In practice, probability engineering looks like this:

  1. Think hard about what kind of test cases will drive the system under test into parts of its state space where its logic is weak
  2. Tweak the probabilities to make the generated tests look more like they need to look
  3. Look at a lot of generated test cases to evaluate the success of the tweaking
  4. Go back to step 1

Random testing almost always has a big payoff, but only when combined with significant domain knowledge and a lot of hard work.

,

3 responses to “Probabilities in Random Testing”

  1. After seeing you guest lecture about this topic in Prof. Might’s Compilers class I’ve been thinking about this a bit.

    The comments/suggestions below might be completely useless but I’m interested in what you have to say about them.

    Would it be possible to randomly test different probabilities or probability functions and select the ones that generate bugs when used?

    One problem you raised is only being able to randomly generate a subset of C due to the possibility of creating ambiguous programs. Is there any way to identify ambiguous programs in a automatic or semi-automatic fashion? If so could the code generation algorithms be trained to avoid those areas of the input space?
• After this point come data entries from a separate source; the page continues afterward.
(* ===== verification/ControlTypes.v ===== *)
(** * Types shared by the control-plane client and the data plane

    Models [include/control/HttpTypes.hpp] and the result types of
    [include/control/ControlPlaneClient.hpp]. *)

From S2P Require Import Prelude.
#[local] Open Scope Z_scope.

Definition MAX_CONTROL_PLANE_HTTP_HEADER_BYTES : Z := 16 * 1024.
Definition MAX_CONTROL_PLANE_HTTP_BODY_BYTES : Z := 1024 * 1024.

(** [enum class HttpError]; [NoError] is [HttpError::None]. *)
Inductive HttpError :=
  | NoError | ResolveFailed | DeadlineExceeded | ConnectFailed | SendFailed
  | ReceiveFailed | HeaderTooLarge | BodyTooLarge | MalformedResponse
  | MissingContentLength | DuplicateContentLength | UnsupportedTransferEncoding
  | PrematureEof | HttpStatusError | InvalidJson.

#[export] Instance HttpError_eq_dec : EqDecision HttpError.
Proof. solve_decision. Defined.

Record HttpResult := mkHttpResult {
  hr_error : HttpError;
  hr_status_code : Z;
  hr_body : bytes;
}.

(** [HttpResult::ok]. *)
Definition http_ok (r : HttpResult) : bool :=
  bool_decide (hr_error r = NoError) && (hr_status_code r >=? 200) && (hr_status_code r <? 300).

Inductive AuthOutcome := Allowed | Denied | Unavailable.

#[export] Instance AuthOutcome_eq_dec : EqDecision AuthOutcome.
Proof. solve_decision. Defined.

Record AuthResult := mkAuthResult {
  ar_outcome : AuthOutcome;
  ar_http_error : HttpError;
  ar_http_status : Z;
  ar_reason_code : bytes;
}.

(** The default member initialisers: an authentication result starts as
    unavailable, and only a trusted answer changes it. *)
Definition defaultAuthResult : AuthResult := mkAuthResult Unavailable NoError 0 [].

(** [httpErrorCategory]. *)
Definition httpErrorCategory (error : HttpError) : bytes :=
  match error with
  | NoError => lit "none"
  | ResolveFailed => lit "resolve"
  | DeadlineExceeded => lit "deadline"
  | ConnectFailed => lit "connect"
  | SendFailed => lit "send"
  | ReceiveFailed => lit "receive"
  | HeaderTooLarge | BodyTooLarge => lit "oversize"
  | HttpStatusError => lit "http_status"
  | InvalidJson => lit "json"
  | MalformedResponse | MissingContentLength | DuplicateContentLength
  | UnsupportedTransferEncoding | PrematureEof => lit "protocol"
  end.
(** ** sax_parse_internal *)

(** How a part of the loop's body ends: a value is complete ([break], or a
    closed container), another value follows ([continue]), the loop returns,
    or it throws.  [states] tells arrays ([true]) from objects, innermost
    first. *)
Inductive switch_result :=
  | Break (states : list bool) (d : Dom) (s : bytes)
  | Continue (last_token : token) (states : list bool) (d : Dom) (s : bytes)
  | Return (j : json) (s : bytes)
  | Throw (e : json_exception).

(** A key and its separator: the remaining steps are those of the two places
    that read a member. *)
Definition parse_member (k : token) (states : list bool) (d : Dom) (s : bytes) : switch_result :=
  match k with
  | value_string val =>
    let d := key val d in
    match scan false s with
    | (name_separator, s) => let '(last_token, s) := scan false s in Continue last_token states d s
    | _ => Throw parse_error
    end
  | _ => Throw parse_error
  end.

Definition parse_value (last_token : token) (states : list bool) (d : Dom) (s : bytes)
    : switch_result :=
  match last_token with
  | begin_object =>
    let d := start_object d in
    let '(last_token, s) := scan false s in
    if bool_decide (last_token = end_object) then Break states (end_container d) s
    else parse_member last_token (false :: states) d s
  | begin_array =>
    let d := start_array d in
    let '(last_token, s) := scan false s in
    if bool_decide (last_token = end_array) then Break states (end_container d) s
    else Continue last_token (true :: states) d s
  | value_float value =>
    if isfinite value then Break states (handle_value (JFloat value) d) s else Throw out_of_range
  | literal_false => Break states (handle_value (JBoolean false) d) s
  | literal_null => Break states (handle_value JNull d) s
  | literal_true => Break states (handle_value (JBoolean true) d) s
  | value_integer z => Break states (handle_value (JInteger z) d) s
  | value_string v => Break states (handle_value (JString v) d) s
  | value_unsigned z => Break states (handle_value (JUnsigned z) d) s
  | token_error | end_of_input | end_array | end_object | name_separator | value_separator =>
      Throw parse_error
  end.

(** After a value, inside the array or object on top of [states]. *)
Definition after_value (array : bool) (states : list bool) (d : Dom) (s : bytes) : switch_result :=
  let '(last_token, s) := scan false s in
  if array then
    if bool_decide (last_token = value_separator)
    then let '(last_token, s) := scan false s in Continue last_token (true :: states) d s
    else if bool_decide (last_token = end_array) then Break states (end_container d) s
    else Throw parse_error
  else
    if bool_decide (last_token = value_separator)
    then let '(last_token, s) := scan false s in parse_member last_token (false :: states) d s
    else if bool_decide (last_token = end_object) then Break states (end_container d) s
    else Throw parse_error.

(** Where the [while (true)] loop stands: at the switch with its token, or at
    the state evaluation (below the switch, or with
    [skip_to_state_evaluation] set). *)
Inductive position := AtSwitch (last_token : token) | AtStates.

Definition sax_step (pos : position) (states : list bool) (d : Dom) (s : bytes) : switch_result :=
  match pos with
  | AtSwitch last_token => parse_value last_token states d s
  | AtStates =>
    match states with
    | [] => Return (root d) s
    | array :: states => after_value array states d s
    end
  end.

(** The loop: its outcome and the input left; [None] when the fuel runs out. *)
Fixpoint sax_loop (fuel : nat) (pos : position) (states : list bool) (d : Dom) (s : bytes)
    : option (parse_outcome * bytes) :=
  match fuel with
  | O => None
  | S fuel =>
    match sax_step pos states d s with
    | Break states d s => sax_loop fuel AtStates states d s
    | Continue last_token states d s => sax_loop fuel (AtSwitch last_token) states d s
    | Return j s => Some (Parsed j, s)
    | Throw e => Some (Raised e, s)
    end
  end.

(** [parser::parse] on a text: the constructor reads the first token, and after
    the value the input must end.  [None] when the loop has not ended within
    [fuel] rounds. *)
Definition parse_run (fuel : nat) (text : bytes) : option parse_outcome :=
  let '(last_token, s) := scan true text in
  match sax_loop fuel (AtSwitch last_token) [] newDom s with
  | Some (Parsed j, s) =>
      Some (if bool_decide ((scan false s).1 = end_of_input) then Parsed j else Raised parse_error)
  | Some (Raised e, _) => Some (Raised e)
  | None => None
  end.

(** As many rounds as any text of this length needs ([parse_run_parse]). *)
Definition parse_fuel (text : bytes) : nat := 2 * length text + 4.

(** [json::parse(text)].  The default is never taken ([parse_run_parse]). *)
Definition parse (text : bytes) : parse_outcome :=
  default (Raised parse_error) (parse_run (parse_fuel text) text).

(** ** The grammar

    The values a sequence of tokens stands for.  Elements and members are
    listed from the left; a repeated key overwrites the earlier member. *)
Inductive derives : list token → json → Prop :=
  | D_true : derives [literal_true] (JBoolean true)
  | D_false : derives [literal_false] (JBoolean false)
  | D_null : derives [literal_null] JNull
  | D_string s : derives [value_string s] (JString s)
  | D_unsigned z : derives [value_unsigned z] (JUnsigned z)
  | D_integer z : derives [value_integer z] (JInteger z)
  | D_float value : isfinite value = true → derives [value_float value] (JFloat value)
  | D_array0 : derives [begin_array; end_array] (JArray [])
  | D_array ts l : derives_elements ts l → derives (begin_array :: ts ++ [end_array]) (JArray l)
  | D_object0 : derives [begin_object; end_object] (JObject [])
  | D_object ts m : derives_members ts m → derives (begin_object :: ts ++ [end_object]) (JObject m)
with derives_elements : list token → list json → Prop :=
  | E_one us v : derives us v → derives_elements us [v]
  | E_more ts l us v :
      derives_elements ts l → derives us v → derives_elements (ts ++ value_separator :: us) (l ++ [v])
with derives_members : list token → list (bytes * json) → Prop :=
  | M_one k us v :
      derives us v → derives_members (value_string k :: name_separator :: us) [(k, v)]
  | M_more ts m k us v :
      derives_members ts m → derives us v →
      derives_members (ts ++ value_separator :: value_string k :: name_separator :: us)
        (assign_member k v m).

Scheme derives_mut := Minimality for derives Sort Prop
  with elements_mut := Minimality for derives_elements Sort Prop
  with members_mut := Minimality for derives_members Sort Prop.
Combined Scheme grammar_ind from derives_mut, elements_mut, members_mut.

(** Reading the tokens [ts] from [s] leaves [s']. *)
Inductive reads : bytes → list token → bytes → Prop :=
  | R_nil s : reads s [] s
  | R_cons s t s1 ts s' : scan false s = (t, s1) → reads s1 ts s' → reads s (t :: ts) s'.

(** The tokens [ts] are the first of the text, and [s] is left. *)
Definition lexed (text : bytes) (ts : list token) (s : bytes) : Prop :=
  ∃ t us s0, ts = t :: us ∧ scan true text = (t, s0) ∧ reads s0 us s.

(** The tokens of a text up to the end of the input, which is the end of the
    bytes or a NUL byte outside a string ([scan_end]). *)
Definition lexes (text : bytes) (ts : list token) : Prop :=
  ∃ s s', lexed text ts s ∧ scan false s = (end_of_input, s').

(** ** Lemmas: reading tokens *)

Lemma reads_app s a b s' : reads s (a ++ b) s' ↔ ∃ s1, reads s a s1 ∧ reads s1 b s'.
Proof.
  split.
  - revert s. induction a as [|t a IH]; intros s; simpl; [intros; exists s; by split; [constructor|]|].
    inversion 1; subst. destruct (IH s1) as (s2 & ? & ?); [done|]. exists s2. split; [by econstructor|done].
  - intros (s1 & Ha & Hb). induction Ha; simpl; [done|]. econstructor; eauto.
Qed.

Lemma reads_one s t s' : scan false s = (t, s') → reads s [t] s'.
Proof. intros. econstructor; [done|constructor]. Qed.

Lemma lexed_app text ts us s s' : lexed text ts s → reads s us s' → lexed text (ts ++ us) s'.
Proof.
  intros (t & us0 & s0 & -> & Ht & Hr) Hu. exists t, (us0 ++ us), s0. split_and!; [done|done|].
  apply reads_app. eauto.
Qed.

Lemma lexed_snoc text ts t s s' : lexed text ts s → scan false s = (t, s') → lexed text (ts ++ [t]) s'.
Proof. intros ? ?%reads_one. by eapply lexed_app. Qed.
    Is it possible to plot bug-revealing programs in the input space (or a subset due to its size) and look for clustering?

    What languages, other than C, have you implemented your random testing for? Is there a general testing framework built to enable the addition of new programming languages?

  2. Hi Phillip- These are good questions, feel free to stop by my office to chat about this more.

    It would definitely be useful to do a parameter space search for a collection of probability assignments that leads to effective bug-finding. We haven’t done it for Csmith because it would be slow– evaluating a single data point with high confidence takes maybe a week of CPU time, and the space to be searched is very large. No doubt there are ways to be clever but we haven’t taken the time to think about it very carefully.

    Detecting undefined and unspecified behaviors in C programs in a general way is hard, but there are tools for doing this. So far we haven’t tried them out, since it’s a lot simpler to have a self-contained program generator.

    I think the dimensionality of the program space is too high for effective visualization. There are people at Utah who know a lot about this stuff — I haven’t talked to them. I suspect the program space is fundamentally hard to visualize.

    Re. a general framework for random testing, we’ve just barely starting on an effort in this direction. Let me know if you’re looking for a project :). I’m not sure that we’ll have anything at a useful point in time for Matt’s class.